Bayley Matthew D, Schwartz J Sanford, Shofer Frances S, Weiner Mark, Sites Frank D, Traber K Bobbi, Hollander Judd E
Department of Medicine, School of Medicine, The Wharton School.
Ann Emerg Med. 2005 Feb;45(2):110-7. doi: 10.1016/j.annemergmed.2004.09.010.
We determined the additional cost of an extended emergency department (ED) length of stay for chest pain patients awaiting non-ICU, monitored (telemetry) beds.
This was a prospective cohort study of all ED chest pain patients aged 24 years or older and admitted to a telemetry bed in an urban university hospital during a 12-month period. Structured ED data collection included demographics, chest pain presentation, medical history, and laboratory test and ECG results. Hospital course was monitored daily, followed by a 30-day telephone follow-up. Risk severity scores (Goldman, Acute Cardiac Ischemia-Time-Insensitive Predictive Instrument, and Charlson) were calculated. Hospital charges, real costs, and revenues were obtained at discharge and 2 years later. The main outcome measure was risk-adjusted additional cost to the hospital of a delayed ED admission. Clinical outcome was a secondary measure.
Of the 817 patients with chest pain presenting to the ED during the study period, there were 904 hospitalizations.
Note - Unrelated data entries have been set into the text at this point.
Fixpoint decompress_loop (fuel : nat) (cap : Z) (inp : bytes) (i : Z) (out : bytes) : cres :=
  if i + 1 <? len inp then
    match fuel with
    | O => CUb
    | S f =>
        match zlookup inp i, zlookup inp (i + 1) with
        | Some run, Some value =>
            match fill cap out value run with
            | None => CUb
            | Some out' => decompress_loop f cap inp (i + 2) out'
            end
        | _, _ => CUb
        end
    end
  else CBuf out.

(** The checks of the decoder before it allocates: an [errno] or the length of
    the output. *)
Definition rle_decompress_check (inp : bytes) : Z + Z :=
  if (len inp <? 4) || negb (bool_decide (take 4 inp = header)) then inl EINVAL
  else match total_loop (length inp) inp 4 0 with
       | None => inl EFBIG
       | Some total => if negb ((len inp - 4) mod 2 =? 0) then inl EINVAL else inr total
       end.

Definition rle_decompress_bytes (malloc : Z -> bool) (inp : bytes) : cres :=
  match rle_decompress_check inp with
  | inl e => CErr e
  | inr total =>
      let cap := if 0 <? total then total else 1 in
      if negb (malloc cap) then CErr ENOMEM
      else decompress_loop (length inp) cap inp 4 []
  end.

(** * The encoding *)

(** [rle_enc l o]: [o] is the sequence of (run, value) pairs of [l], each run
    between 1 and 255 long and maximal. *)
Inductive rle_enc : bytes -> bytes -> Prop :=
  | rle_nil : rle_enc [] []
  | rle_run r v l o :
      1 <= r <= 255 ->
      r = 255 \/ head l <> Some v ->
      rle_enc l o ->
      rle_enc (replicate (Z.to_nat r) v ++ l) (r :: v :: o).

(** The bytes a sequence of (run, value) pairs stands for. *)
Fixpoint expand (o : bytes) : bytes :=
  match o with
  | r :: v :: o' => replicate (Z.to_nat r) v ++ expand o'
  | _ => []
  end.

Lemma rle_enc_expand l o : rle_enc l o -> expand o = l.
Proof. induction 1; simpl; congruence. Qed.

Lemma rle_enc_length l o : rle_enc l o -> len o <= 2 * len l.
Proof.
  induction 1; [done|]. rewrite length_app, length_replicate. simpl. lia.
Qed.

Lemma rle_enc_bytes l o : rle_enc l o -> Forall is_byte l -> Forall is_byte o.
Proof.
  induction 1 as [|r v l o Hr _ _ IH]; [done|].
  intros [Hv Hl]%Forall_app. constructor; [unfold is_byte; lia|]. constructor; [|by apply IH].
  destruct (Z.to_nat r) eqn:E; [lia|]. by inversion Hv.
Qed.

(** * Compression *)

Lemma put_Some cap out x : len out < cap -> put cap out x = Some (out ++ [x]).
Proof. intros. unfold put. by split_guard; [|lia]. Qed.

Lemma zlookup_drop {A} (l : list A) i j :
  0 <= i -> 0 <= j -> zlookup l (i + j) = drop (Z.to_nat i) l !! Z.to_nat j.
Proof.
  intros. unfold zlookup. destruct (Z.leb_spec 0 (i + j)); [|lia].
  rewrite lookup_drop. f_equal. lia.
Qed.

Lemma head_drop {A} (l : list A) n : head (drop n l) = l !! n.
Proof. revert n. induction l; intros [|n]; simpl; [done..|]. apply IHl. Qed.

(** What [run_length] computes: the length of the maximal run of [value] at
    [i], cut at 255. *)
Lemma run_length_spec fuel inp i v run :
  0 <= i -> 1 <= run <= 255 -> 255 <= run + Z.of_nat fuel ->
  take (Z.to_nat run) (drop (Z.to_nat i) inp) = replicate (Z.to_nat run) v ->
  let r := run_length fuel inp i v run in
  run <= r <= 255 /\
  take (Z.to_nat r) (drop (Z.to_nat i) inp) = replicate (Z.to_nat r) v /\
  (r = 255 \/ head (drop (Z.to_nat r) (drop (Z.to_nat i) inp)) <> Some v).
Proof.
  revert run. induction fuel as [|f IH]; intros run Hi Hr Hf Ht; simpl.
  - repeat split; [lia..|done|]. left. lia.
  - rewrite (zlookup_drop inp i run) by lia. rewrite head_drop.
    destruct (Z.ltb_spec (i + run) (len inp)); simpl.
    2: { repeat split; [lia..|done|]. right. rewrite lookup_ge_None_2; [done|].
         rewrite length_drop. lia. }
    destruct (bool_decide_reflect (drop (Z.to_nat i) inp !! Z.to_nat run = Some v)) as [E|E]; simpl.
    2: { repeat split; [lia..|done|]. by right. }
    destruct (Z.ltb_spec run 255); simpl.
    2: { repeat split; [lia..|done|]. left. lia. }
    specialize (IH (run + 1) Hi ltac:(lia) ltac:(lia)). simpl in IH.
    rewrite head_drop in IH.
    destruct IH as (? & ? & ?); [|repeat split; (done || lia)].
    rewrite Z2Nat.inj_add by lia. rewrite Nat.add_1_r.
    rewrite (take_S_r _ _ v) by done. by rewrite Ht, <- replicate_S_end.
Qed.

Lemma run_length_split inp i v :
  0 <= i -> zlookup inp i = Some v ->
  let r := run_length 255 inp i v 1 in
  1 <= r <= 255 /\
  drop (Z.to_nat i) inp = replicate (Z.to_nat r) v ++ drop (Z.to_nat (i + r)) inp /\
  (r = 255 \/ head (drop (Z.to_nat (i + r)) inp) <> Some v).
Proof.
  intros Hi Hv r. rewrite <- (Z.add_0_r i), zlookup_drop in Hv by lia.
  destruct (run_length_spec 255 inp i v 1) as (Hr & Ht & Hm); [lia..| |].
  - destruct (drop (Z.to_nat i) inp); simplify_eq/=; done.
  - fold r in Hr, Ht, Hm. rewrite drop_drop in Hm. rewrite Z2Nat.inj_add by lia.
    repeat split; [lia..| |done].
    rewrite <- Ht, <- drop_drop. by rewrite take_drop.
Qed.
Of these, 825 patients waited more than 3 hours for their bed (91%). There were 21 patient visits with a final diagnosis of acute myocardial infarction. ED length of stay was not associated with total hospital length of stay (r =0.01), hospital costs, or hospital or professional charges, revenues, or collection rates. The annual opportunity cost in lost hospital revenue for chest pain patients was 168,300 US dollars (204 US dollars per patient waiting >3 hours for a hospital bed).
Extended ED length of stay demonstrated no association with total hospital costs or revenues or total hospital length of stay but imposed substantial ED opportunity costs, with decreased potential revenue. Interventions that reduce ED delays in hospital admissions have the potential to significantly increase hospital revenues.
我们确定了胸痛患者在等待非重症监护病房(ICU)的监测(遥测)床位时急诊科(ED)延长住院时间所产生的额外费用。
这是一项前瞻性队列研究,研究对象为一所城市大学医院在12个月期间年龄在24岁及以上且入住遥测床位的所有急诊科胸痛患者。结构化的急诊科数据收集包括人口统计学信息、胸痛表现、病史以及实验室检查和心电图结果。每天监测住院过程,随后进行30天的电话随访。计算风险严重程度评分(戈德曼评分、急性心肌缺血-时间不敏感预测工具评分和查尔森评分)。在出院时和2年后获取医院收费、实际成本和收入。主要结局指标是急诊科延迟入院对医院造成的风险调整后的额外成本。临床结局是次要指标。
在研究期间到急诊科就诊的817例胸痛患者中,有904次住院。其中,825例患者等待床位超过3小时(91%)。有21例患者最终诊断为急性心肌梗死。急诊科住院时间与总住院时间(r = 0.01)、医院成本、医院或专业收费、收入或收款率均无关联。胸痛患者每年因医院收入损失产生的机会成本为168,300美元(每位等待床位超过3小时的患者为204美元)。
急诊科住院时间延长与医院总成本、收入或总住院时间均无关联,但造成了大量的急诊科机会成本,潜在收入减少。减少急诊科住院延迟的干预措施有可能显著增加医院收入。